#### RECORDS TO PROCESS
(** ** Numbers *)

Lemma digit_read a : is_digit a = true -> exists d, digit_val 10 a = Some d /\ (d < 10)%N.
Proof.
  unfold is_digit, digit_val. intros Hd. rewrite Hd. assert (Hb : (Ascii.N_of_ascii a < 256)%N) by apply Ascii.N_ascii_bounded.
  destruct (_ <? 10)%N eqn:E.
  - eexists. split; [done|]. lia.
  - exfalso. lia.
Qed.

Lemma val_from_digits s v : forallb_s is_digit s = true ->
  exists n, val_from 10 v s = Some n /\ (n < (v + 1) * 10 ^ N.of_nat (String.length s))%N.
Proof.
  revert v. induction s as [|a s IH]; intros v; cbn [forallb_s].
  - intros _. exists v. split; [done|]. cbn. lia.
  - intros [Ha Hs]%andb_prop. destruct (digit_read a Ha) as (d & Hd & Hlt). cbn [val_from]. rewrite Hd.
    destruct (IH (v * 10 + d)%N Hs) as (n & Hn & Hb). exists n. split; [done|]. cbn [String.length].
    rewrite Nat2N.inj_succ, N.pow_succ_r'. nia.
Qed.

(** Ten decimal digits fit a [u64]. *)
Lemma parse_ten s : s <> EmptyString -> (String.length s <= 10)%nat -> forallb_s is_digit s = true -> is_Some (Z.to_N <$> parse_u64 s).
Proof.
  intros Hne Hl Hd. destruct s as [|a s]; [done|]. destruct (val_from_digits _ 0 Hd) as (n & Hn & Hb).
  assert (Hn10 : (n < 10 ^ 10)%N).
  { eapply N.lt_le_trans; [exact Hb|]. rewrite N.add_0_l, N.mul_1_l. apply N.pow_le_mono_r; lia. }
  cbn [forallb_s] in Hd. apply andb_prop in Hd as [Ha _]. unfold parse_u64, parse_int.
  destruct (Ascii.eqb_spec a "+"%char) as [->|]; [done|]. rewrite andb_false_r. unfold digits_val. rewrite Hn.
  assert ((0 <=? Z.of_N n) && (Z.of_N n <=? u64_max) = true)%Z as -> by (unfold u64_max; lia). by eexists.
Qed.

(** ** Parts that do not panic *)

Definition orderly {A} (r : OR A) : Prop := r <> Err Panicked.

Lemma orderly_bind {A B} (f : A -> OR B) (r : OR A) : orderly r -> (forall a, r = Ok a -> orderly (f a)) -> orderly (r ≫= f).
Proof. intros Hr Hf. destruct r as [a|e]; simpl; [by apply Hf|]. unfold orderly in *. congruence. Qed.
Lemma orderly_Ok {A} (a : A) : orderly (Ok a).
Proof. done. Qed.
Lemma orderly_err {A} m : orderly (err m : OR A).
Proof. done. Qed.
Lemma orderly_if {A} (b : bool) (r k : OR A) : orderly r -> orderly k -> orderly (if b then r else k).
Proof. by destruct b. Qed.
Lemma orderly_try_for {A} (f : A -> OR unit) l : Forall (fun a => orderly (f a)) l -> orderly (try_for f l).
Proof. induction 1 as [|a l Ha Hl IH]; simpl; [done|]. unfold orderly in *. destruct (f a); congruence. Qed.
Lemma orderly_mapM {A B} (f : A -> OR B) l : Forall (fun a => orderly (f a)) l -> orderly (mapM f l).
Proof. induction 1 as [|a l Ha Hl IH]; simpl; [done|]. apply orderly_bind; [done|]. intros b _. by apply orderly_bind. Qed.
Lemma orderly_first {A} (l : list string) (f : string -> OR A) r : (forall s, orderly (f s)) -> orderly r ->
  orderly (match l with first :: _ => f first | [] => r end).
Proof. destruct l; auto. Qed.

Create HintDb orderly.
#[export] Hint Resolve orderly_Ok orderly_err orderly_if : orderly.

Lemma orderly_int params key lo hi : orderly (int params key lo hi).
Proof.
  unfold int. cbv zeta. destruct (str_empty _ || _ || _) eqn:E; [done|]. apply orb_false_iff in E as [[E1 E2]%orb_false_iff E3].
  destruct (parse_ten (default "" (bget key params))) as [v ->]; cbn [mbind result_bind ok_or]; auto with orderly.
  - intros H. by rewrite H in E1.
  - apply Nat.ltb_ge in E2. lia.
  - by apply negb_false_iff in E3.
Qed.

Lemma digits_parsed text : digits text = true -> is_Some (Z.to_N <$> parse_u64 text).
Proof.
  unfold digits. intros [[H1 H2]%andb_prop H3]%andb_prop. apply parse_ten; [by intros ->| |done]. by apply Nat.leb_le in H2.
Qed.

Lemma orderly_parse_range text key : orderly (parse_range text key).
Proof.
  unfold parse_range. apply orderly_bind.
  - destruct (split_once _ _) as [[lo hi]|]; auto with orderly.
  - intros [lo hi] Hr. assert (Hd : digits lo = true /\ digits hi = true).
    { destruct (split_once _ _) as [[x y]|].
      - destruct (digits x && digits y) eqn:E; [|done]. injection Hr as -> ->. by apply andb_prop.
      - destruct (digits text) eqn:E; [|done]. injection Hr as -> ->. done. }
    destruct Hd as [[a ->]%digits_parsed [b ->]%digits_parsed]. cbn [mbind result_bind ok_or]. auto with orderly.
Qed.

Lemma orderly_s_values clean names : orderly (s_values clean names).
Proof.
  induction names as [|name names IH]; simpl; [done|]. destruct (bhas name clean); [|done].
  apply orderly_bind; [apply orderly_int|]. intros v _. by apply orderly_bind.
Qed.

Lemma s_values_has clean names s name : s_values clean names = Ok s -> name ∈ names -> bhas name clean = true -> is_Some (bget name s).
Proof.
  revert s. induction names as [|n names IH]; intros s; simpl; [by intros _ ?%not_elem_of_nil|].
  destruct (bhas n clean) eqn:Hn.
  - intros H Hin Hc. inv_binds. apply Ok_inj in H as <-. simpl. destruct (name =?s n) eqn:E; [by eexists|].
    apply elem_of_cons in Hin as [->|Hin]; [by rewrite eqb_s_refl in E|]. by apply IH.
  - intros H Hin Hc. apply elem_of_cons in Hin as [->|Hin]; [congruence|]. by apply IH.
Qed.

Section validate.
Context {B64 : Base64}.

(** The keys that were checked for. *)
Lemma required_there version (clean : Params) : match sort_str (List.filter (fun key => negb (bhas key clean)) (required version)) with
    | first :: _ => err (first +:+ " is required for " +:+ version) | [] => Ok tt end = Ok tt ->
  forall key, key ∈ required version -> is_Some (bget key clean).
Proof.
  destruct (sort_str _) as [|x l] eqn:E; [|done]. intros _ key Hin. destruct (bhas key clean) eqn:Hb.
  - unfold bhas in Hb. by destruct (bget key clean).
  - exfalso. assert (Hn : key ∈ sort_str (List.filter (fun key => negb (bhas key clean)) (required version))).
    { apply sort_str_elem, list_elem_of_In, filter_In. split; [by apply list_elem_of_In|by rewrite Hb]. }
    rewrite E in Hn. by apply not_elem_of_nil in Hn.
Qed.

Lemma there_at {A} key (m : imap A) : is_Some (bget key m) -> bhas key m = true.
Proof. unfold bhas. by intros [v ->]. Qed.

Lemma orderly_heads version (clean : Params) : (forall key, key ∈ required version -> is_Some (bget key clean)) -> orderly (head_ranges clean).
Proof.
  intros Hk. apply orderly_mapM. repeat constructor; cbv zeta; apply orderly_bind;
    try (intros raw _; apply orderly_parse_range); unfold at_key;
    match goal with |- orderly (bget ?k clean or_err _) =>
      destruct (Hk k) as [v ->]; [unfold required, COMMON; apply elem_of_app; left; by repeat constructor|done] end.
Qed.

Lemma orderly_protection (clean : Params) s : (forall key, key ∈ required "3.1" -> is_Some (bget key clean)) ->
  s_values clean S_NAMES = Ok s -> orderly (header_protection clean s).
Proof.
  intros Hk Hs. unfold header_protection. apply orderly_bind; [|intros _ _].
  { apply orderly_try_for, Forall_forall. intros name Hin. unfold s_at.
    destruct (s_values_has _ _ _ name Hs Hin) as [v ->]; [|cbn [ok_or mbind result_bind]; auto with orderly].
    apply there_at, Hk. revert name Hin. apply Forall_forall. repeat constructor. }
  apply orderly_bind.
  { unfold at_key. destruct (Hk "HeaderProtectionKey") as [v ->]; [by repeat constructor|done]. }
  intros key _. apply orderly_bind; [auto with orderly|intros _ _]. apply orderly_bind; [|intros _ _].
  - destruct (bget _ clean) as [p|]; [|done]. apply orderly_bind; [apply orderly_parse_range|done].
  - apply orderly_try_for. repeat constructor; auto with orderly.
Qed.

Lemma validate_orderly version params mtu : orderly (validate version params mtu).
Proof.
  unfold validate. apply orderly_if; [done|]. cbv zeta. set (clean := cleaned params). clearbody clean.
  apply orderly_bind; [by apply orderly_first|intros _ _]. apply orderly_bind; [by apply orderly_first|intros [] Hreq].
  pose proof (required_there _ _ Hreq) as Hk.
  do 3 (apply orderly_bind; [apply orderly_int|intros ? _]). apply orderly_bind; [auto with orderly|intros _ _].
  apply orderly_bind; [apply orderly_s_values|intros s Hs].
  assert (Hat : forall name, name ∈ ["S1"; "S2"] -> orderly (s_at name s)).
  { intros name Hin. unfold s_at. destruct (s_values_has _ _ _ name Hs) as [v ->]; [| |done].
    - revert name Hin. apply Forall_forall. repeat constructor.
    - apply there_at, Hk. unfold required. apply elem_of_app. left. revert name Hin. apply Forall_forall. by repeat constructor. }
  apply orderly_bind; [apply Hat; by repeat constructor|intros s1 _]. apply orderly_bind; [apply Hat; by repeat constructor|intros s2 _].
  apply orderly_bind; [auto with orderly|intros _ _]. apply orderly_bind; [by apply (orderly_heads version)|intros heads _].
  apply orderly_bind; [apply orderly_try_for, Forall_forall; intros [i [lo hi]] _; unfold head_ok; cbn [fst snd]; auto with orderly|intros _ _].
  apply orderly_bind; [auto with orderly|intros _ _]. apply orderly_bind; [|intros _ _].
  - apply orderly_try_for, Forall_forall. intros key _. destruct (bget key clean); auto with orderly.
  - apply orderly_bind; [|done]. destruct (version =?s "3.1") eqn:E; [|done]. apply eqb_s_true in E as ->. by apply orderly_protection.
Qed.
End validate.

(** * Obfuscation parameters: grammar, generation, randomness

    The CPS check decides its grammar; whatever the random source draws, what [generate] returns is
    valid; a fair source makes it return; the system's source is unbiased. *)

Local Open Scope N_scope.

(** ** The grammar of CPS strings *)

Inductive cps_tag : string -> Prop :=
| tag_bytes hexpart : hexpart <> EmptyString -> Nat.even (String.length hexpart) = true -> forallb_s is_hexdigit hexpart = true ->
    cps_tag ("<b 0x" +:+ hexpart +:+ ">")
| tag_random kind number : kind ∈ ["r "; "rc "; "rd "] -> (1 <= String.length number <= 4)%nat -> forallb_s is_digit number = true ->
    cps_tag ("<" +:+ kind +:+ number +:+ ">")
| tag_time : cps_tag "<t>"
| tag_counter : cps_tag "<c>".

Inductive cps : string -> Prop :=
| cps_one t : cps_tag t -> cps t
| cps_more t s : cps_tag t -> cps s -> cps (t +:+ s).

Lemma mod2_even n : negb (n mod 2 =? 0)%nat = negb (Nat.even n).
Proof.
  f_equal. destruct (Nat.even n) eqn:E.
  - apply Nat.even_spec in E as [k ->]. by rewrite Nat.mul_comm, Nat.Div0.mod_mul.
  - assert (Ho : Nat.odd n = true) by (unfold Nat.odd; by rewrite E). apply Nat.odd_spec in Ho as [k ->].
    apply Nat.eqb_neq. lia.
Qed.

(** One turn of the loop reads one tag. *)
Lemma read_tag s next :
  (strip_prefix "<" s ≫= tag_body) ≫= strip_prefix ">" = Some next <-> exists t, cps_tag t /\ s = t +:+ next.
Proof.
  split.
  - intros (after & (body & Hs & Hb)%bind_Some & Hn)%bind_Some.
    apply strip_prefix_iff in Hs as ->. apply strip_prefix_iff in Hn as ->. unfold tag_body in Hb.
    destruct (strip_prefix "b 0x" body) as [hexpart|] eqn:Hpre.
    { apply strip_prefix_iff in Hpre as ->. unfold count_while in Hb.
      destruct (span_s is_hexdigit hexpart) as [run rest] eqn:Hsp. apply span_s_app in Hsp as [-> Hrun].
      destruct (String.length run =? 0)%nat eqn:H0; [done|]. cbn [orb] in Hb. rewrite mod2_even in Hb.
      destruct (Nat.even (String.length run)) eqn:He; [|done]. injection Hb as ->.
      exists ("<b 0x" +:+ run +:+ ">"). split; [constructor; [by intros ->|done..]|]. by rewrite !app_assoc_s. }
    assert (Hnum : forall kind number, kind ∈ ["r "; "rc "; "rd "] -> body = kind +:+ number ->
      (let '(count, rest) := count_while is_digit number in
       if negb ((1 <=? count)%nat && (count <=? 4)%nat) then None else Some rest) = Some (">" +:+ next) ->
      exists t, cps_tag t /\ "<" +:+ body = t +:+ next).
    { intros kind number Hk -> H. unfold count_while in H. destruct (span_s is_digit number) as [run rest] eqn:Hsp.
      apply span_s_app in Hsp as [-> Hrun]. destruct ((1 <=? _)%nat && _) eqn:Hl; [|done]. injection H as ->.
      exists ("<" +:+ kind +:+ run +:+ ">"). split; [constructor; [done|lia|done]|]. by rewrite !app_assoc_s. }
    destruct (strip_prefix "r " body) as [number|] eqn:H1.
    { apply strip_prefix_iff in H1. apply (Hnum "r " number); [rewrite !elem_of_cons; tauto|done|done]. }
    destruct (strip_prefix "rc " body) as [number|] eqn:H2.
    { apply strip_prefix_iff in H2. apply (Hnum "rc " number); [rewrite !elem_of_cons; tauto|done|done]. }
    destruct (strip_prefix "rd " body) as [number|] eqn:H3.
    { apply strip_prefix_iff in H3. apply (Hnum "rd " number); [rewrite !elem_of_cons; tauto|done|done]. }
    destruct body as [|a rest]; [done|]. destruct (Ascii.eqb a "t"%char) eqn:Ht; simpl in Hb.
    { apply Ascii.eqb_eq in Ht as ->. injection Hb as ->. by exists "<t>"; split; [constructor|]. }
    destruct (Ascii.eqb a "c"%char) eqn:Hc; [|done].
    apply Ascii.eqb_eq in Hc as ->. injection Hb as ->. by exists "<c>"; split; [constructor|].
  - intros (t & Ht & ->). destruct Ht as [hexpart Hne He Hh|kind number Hk Hl Hd| |]; [| |done|done].
    + rewrite !app_assoc_s.
      assert (Hs : strip_prefix "<" ("<b 0x" +:+ hexpart +:+ ">" +:+ next) = Some ("b 0x" +:+ hexpart +:+ ">" +:+ next))
        by by apply strip_prefix_iff.
      rewrite Hs. cbn [mbind option_bind]. unfold tag_body.
      assert (Hp : strip_prefix "b 0x" ("b 0x" +:+ hexpart +:+ ">" +:+ next) = Some (hexpart +:+ ">" +:+ next))
        by by apply strip_prefix_iff.
      rewrite Hp. unfold count_while.
      change (">" +:+ next) with (String ">"%char next). rewrite (span_s_stop _ _ _ _ Hh) by done.
      rewrite mod2_even, He. by destruct hexpart.
    + rewrite !app_assoc_s.
      assert (Hs : strip_prefix "<" ("<" +:+ kind +:+ number +:+ ">" +:+ next) = Some (kind +:+ number +:+ ">" +:+ next))
        by by apply strip_prefix_iff.
      rewrite Hs. cbn [mbind option_bind].
      assert (Hnum : (let '(count, rest) := count_while is_digit (number +:+ ">" +:+ next) in
        if negb ((1 <=? count)%nat && (count <=? 4)%nat) then None else Some rest) = Some (">" +:+ next)).
      { unfold count_while. change (">" +:+ next) with (String ">"%char next). rewrite (span_s_stop _ _ _ _ Hd) by done.
        by assert ((1 <=? String.length number)%nat && (String.length number <=? 4)%nat = true) as -> by lia. }
      assert (Hb : tag_body (kind +:+ number +:+ ">" +:+ next) = Some (">" +:+ next)).
      { unfold tag_body. rewrite !elem_of_cons in Hk. destruct Hk as [->|[->|[->|[]%not_elem_of_nil]]]; exact Hnum. }
      by rewrite Hb.
Qed.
########
> ABOUT THIS TASK
Look through the entries above; copy each line where the string "tauto" appears.

> OUTPUT FOR THIS TASK
    { apply strip_prefix_iff in H1. apply (Hnum "r " number); [rewrite !elem_of_cons; tauto|done|done]. }
    { apply strip_prefix_iff in H2. apply (Hnum "rc " number); [rewrite !elem_of_cons; tauto|done|done]. }
    { apply strip_prefix_iff in H3. apply (Hnum "rd " number); [rewrite !elem_of_cons; tauto|done|done]. }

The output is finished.